Emcee Jason Kennedy, a School of Communication graduate and celebrity TV reporter and personality, was the warm, adept host who welcomed artists and University leaders to the stage, including President Joe Echevarria and predecessors Julio Frenk and Donna E. Shalala.
While most of the crowd seemed to be current students, there were plenty of middle-aged and older people in the crowd – with all of them ready to cheer on the artists regardless of their era. Phones came out for Miami-raised pop hero Jon Secada, who earned two degrees in jazz vocals in the 80s, stalking the stage in a dynamic performance of his 1991 breakout hit “Just Another Day/Otro Dia Mas Sin Verte” - and also for 2019 graduate Alexis ‘Idarose’ Kesselman, who turned “A Glimpse of Us,” a monster 2022 hit she co-wrote, into a poignant pean of love and loss.

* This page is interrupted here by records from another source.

(** The rest of a string literal, after its opening quote. *)
Fixpoint read_string (acc : string) (s : string) {struct s} : option (string * string) :=
  match s with
  | EmptyString => None
  | String c rest =>
      if Ascii.eqb c quote then Some (acc, rest)
      else if Ascii.eqb c backslash then
        match rest with
        | String e rest' =>
            match unescape e with
            | Some c' => read_string (acc ++ String c' "") rest'
            | None => None
            end
        | EmptyString => None
        end
      else read_string (acc ++ String c "") rest
  end.

Definition digit (c : ascii) : option Z :=
  let n := nat_of_ascii c in
  if ((48 <=? n) && (n <=? 57))%nat then Some (Z.of_nat (n - 48)) else None.

Fixpoint read_digits (acc : Z) (s : string) : Z * string :=
  match s with
  | String c rest =>
      match digit c with
      | Some d => read_digits (10 * acc + d) rest
      | None => (acc, s)
      end
  | EmptyString => (acc, s)
  end.

(** An integer with no leading zero; a fraction or an exponent is outside
    this reader. *)
Definition read_natural (s : string) : option (Z * string) :=
  match s with
  | String c rest =>
      match digit c with
      | Some d =>
          let (n, rest') := read_digits d rest in
          match rest' with
          | String "."%char _ | String "e"%char _ | String "E"%char _ => None
          | _ =>
              if (d =? 0)%Z && negb (String.length s - String.length rest' =? 1)%nat
              then None else Some (n, rest')
          end
      | None => None
      end
  | EmptyString => None
  end.

Definition read_word (word : string) (v : json) (s : string) : option (json * string) :=
  if String.prefix word s
  then Some (v, substring (String.length word)
                  (String.length s - String.length word) s)
  else None.

(** A later member of an object replaces an earlier one of its name. *)
Fixpoint dict_set (key : string) (v : json) (members : list (string * json))
    : list (string * json) :=
  match members with
  | [] => [(key, v)]
  | (k, w) :: rest =>
      if k =? key then (k, v) :: rest else (k, w) :: dict_set key v rest
  end.

Fixpoint read_value (fuel : nat) (s : string) {struct fuel} : option (json * string) :=
  match fuel with
  | O => None
  | S fuel' =>
      match skip s with
      | EmptyString => None
      | String c rest =>
          if Ascii.eqb c quote then
            match read_string "" rest with
            | Some (text, rest') => Some (JStr text, rest')
            | None => None
            end
          else
            match c with
            | "{"%char =>
                match skip rest with
                | String "}"%char rest' => Some (JObj [], rest')
                | _ => read_members fuel' [] rest
                end
            | "["%char =>
                match skip rest with
                | String "]"%char rest' => Some (JArr [], rest')
                | _ => read_items fuel' [] rest
                end
            | "t"%char => read_word "true" (JBool true) (String c rest)
            | "f"%char => read_word "false" (JBool false) (String c rest)
            | "n"%char => read_word "null" JNull (String c rest)
            | "-"%char =>
                match read_natural rest with
                | Some (n, rest') => Some (JNum (- n), rest')
                | None => None
                end
            | _ =>
                match read_natural (String c rest) with
                | Some (n, rest') => Some (JNum n, rest')
                | None => None
                end
            end
      end
  end
with read_members (fuel : nat) (acc : list (string * json)) (s : string)
    {struct fuel} : option (json * string) :=
  match fuel with
  | O => None
  | S fuel' =>
      match skip s with
      | String c rest =>
          if Ascii.eqb c quote then
            match read_string "" rest with
            | Some (key, rest1) =>
                match skip rest1 with
                | String ":"%char rest2 =>
                    match read_value fuel' rest2 with
                    | Some (v, rest3) =>
                        match skip rest3 with
                        | String ","%char rest4 =>
                            read_members fuel' (dict_set key v acc) rest4
                        | String "}"%char rest4 =>
                            Some (JObj (dict_set key v acc), rest4)
                        | _ => None
                        end
                    | None => None
                    end
                | _ => None
                end
            | None => None
            end
          else None
      | EmptyString => None
      end
  end
with read_items (fuel : nat) (acc : list json) (s : string)
    {struct fuel} : option (json * string) :=
  match fuel with
  | O => None
  | S fuel' =>
      match read_value fuel' s with
      | Some (v, rest) =>
          match skip rest with
          | String ","%char rest' => read_items fuel' (acc ++ [v])%list rest'
          | String "]"%char rest' => Some (JArr (acc ++ [v])%list, rest')
          | _ => None
          end
      | None => None
      end
  end.

(** One JSON value and nothing after it but white space. *)
Definition loads (s : string) : option json :=
  match read_value (2 * String.length s + 2) s with
  | Some (j, rest) =>
      match skip rest with
      | EmptyString => Some j
      | _ => None
      end
  | None => None
  end.

Definition json_output_parser (text : string) : exn + json :=
  match loads (strip text) with
  | Some j => inr j
  | None => inl (OutputParserException (strip text))
  end.

Definition topic_file : string :=
  "Write a story about {TOPIC}." ++ nl ++ "{instructions_placeholder}".

Definition description : string := "A wooden rowboat rests on a calm lake.".

Definition directive : string :=
  "The output should be formatted as a JSON instance that conforms to the JSON schema below.".

(** Services whose language model answers [answer] to every prompt. *)
Definition answering (answer : string) : services :=
  {| read_text := fun _ path =>
       if path =? "inputs/prompt_w_topic.txt" then Some topic_file else None;
     image_to_text := fun _ _ _ => inr description;
     llm := fun _ _ => inr answer;
     format_instructions := directive;
     parse := json_output_parser |}.

End Mock.

(** ** What the inline templates render to, and how texts compare *)

Module Rendered.

Definition context_prompt (instructions ctx : string) : string :=
  Text.context_head ++ instructions ++ Text.context_mid ++ ctx
    ++ Text.context_tail.

Definition image_context_prompt (instructions ctx : string) : string :=
  Text.image_context_head ++ instructions ++ Text.image_context_mid ++ ctx
    ++ Text.image_context_tail.

Definition default_topic_prompt (tpc instructions : string) : string :=
  Text.default_topic_head ++ tpc ++ Text.default_topic_mid ++ instructions.

End Rendered.

(** [needle] stands somewhere in [hay]: as a proposition, and as a test. *)
Definition occurs_in (needle hay : string) : Prop :=
  exists before after, hay = before ++ needle ++ after.

Fixpoint infix (needle hay : string) : bool :=
  String.prefix needle hay
  || match hay with
     | EmptyString => false
     | String _ rest => infix needle rest
     end.

(** [indent_lines pad true text] puts [pad] before every line of [text]
    that is not empty. *)
Fixpoint indent_lines (pad : string) (line_start : bool) (text : string) : string :=
  match text with
  | EmptyString => EmptyString
  | String c rest =>
      if Ascii.eqb c (ascii_of_nat 10)
      then String c (indent_lines pad true rest)
      else (if line_start then pad else "")
             ++ String c (indent_lines pad false rest)
  end.
(** The outputs nobody consumes are the result of the run. *)
Definition consumed (p : Pipeline) (name port : string) : bool :=
  existsb (λ c, bool_decide (sender c = name ∧ sender_socket c = port)) (connections p).

Definition leaf_outputs (p : Pipeline) (produced : gmap string (gmap string Value))
  : gmap string (gmap string Value) :=
  map_imap
    (λ name outs,
       let left := filter (λ kv, consumed p name kv.1 = false) outs in
       if bool_decide (dom left = ∅) then None else Some left)
    produced.

(** Modelled from the spec: the pipeline runner, library code.  It
    performs a topological data-flow execution, passing the output of one
    stage as input to the next, fanning in at a variadic port and fanning
    out where a stage feeds several consumers. *)
Definition run (p : Pipeline) (data : gmap string (gmap string Value))
  : Prog (gmap string (gmap string Value)) :=
  if bool_decide (dom data ⊆ list_to_set (components p).*1) then
    produced ← run_loop (length (components p)) p data (components p) ∅;
    mret (leaf_outputs p produced)
  else Fail (ValueError "run data names a component that is not in the pipeline").

(** *** Carrying a program out

    The state a run can touch: the notebook's document store (documents by
    identifier) and the number of requests sent to the text-generation
    service so far (two requests need not be answered alike). *)
Record World := {
  store : gmap string Document;
  llm_calls : nat
}.

Definition M (A : Type) : Type := World → result A * World.

#[global] Instance M_ret : MRet M := λ _ a w, (Ok a, w).
#[global] Instance M_bind : MBind M := λ _ _ f m w,
  match m w with
  | (Ok a, w') => f a w'
  | (Raise e, w') => (Raise e, w')
  end.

Raquel Sofia, a 2009 jazz vocal graduate and Latin Grammy nominee, was luminous singing her “Llorando en una bici.” Towering Carter Vail, another 2019 alum, drew some to sing along on his yearning rock ballad “Harder to Kill.”

People whooped when bassist Will Lee, lean and old-school cool in black sunglasses, son of transformative Frost School Dean William F. Lee, asked who’d heard of Jaco Pastorious, the famous early jazz program bassist, before leading a swinging, dynamic performance of Pastorius’s jazz-funk fusion tune “Liberty City.” The crowd was still but intent for Bruce Hornsby’s quietly passionate performance of his 1986 hit “The Way It Is,” with its haunting refrain of "some things will never change." Though they didn’t attend the Frost School, Latin pop-rock band Bacilos, who formed while attending the University of Miami in the 90s, are indelibly associated with the school. “Over 30 years ago we used to play at a pizza place near here and I introduced this song to my classmates,” said leader Jorge Villamizar to introduce their beloved “Tabaco y Chanel,” prompting the crowd to scream and sing and clap along.

Yet people also seemed riveted by guitarist Pat Metheny, another early jazz program legend, who led a grand, intricate medley of two of his songs, “Have You Heard” and “Are You Going With Me.” Then Echevarria, Berg and interim provost Guillermo Prado dressed a grinning Metheny in graduation regalia and conferred an honorary doctorate in music on the multi-Grammy winning artist.
The show closed, of course, with a birthday song: the powerhouse Dawnn Lewis leading all the artists in the Beatles’ raucous “Birthday” and Stevie Wonder’s soulful “Happy Birthday” and bringing the crowd to their feet. It was a moving moment, as generations of artists celebrated the school that did so much to shape them and their music.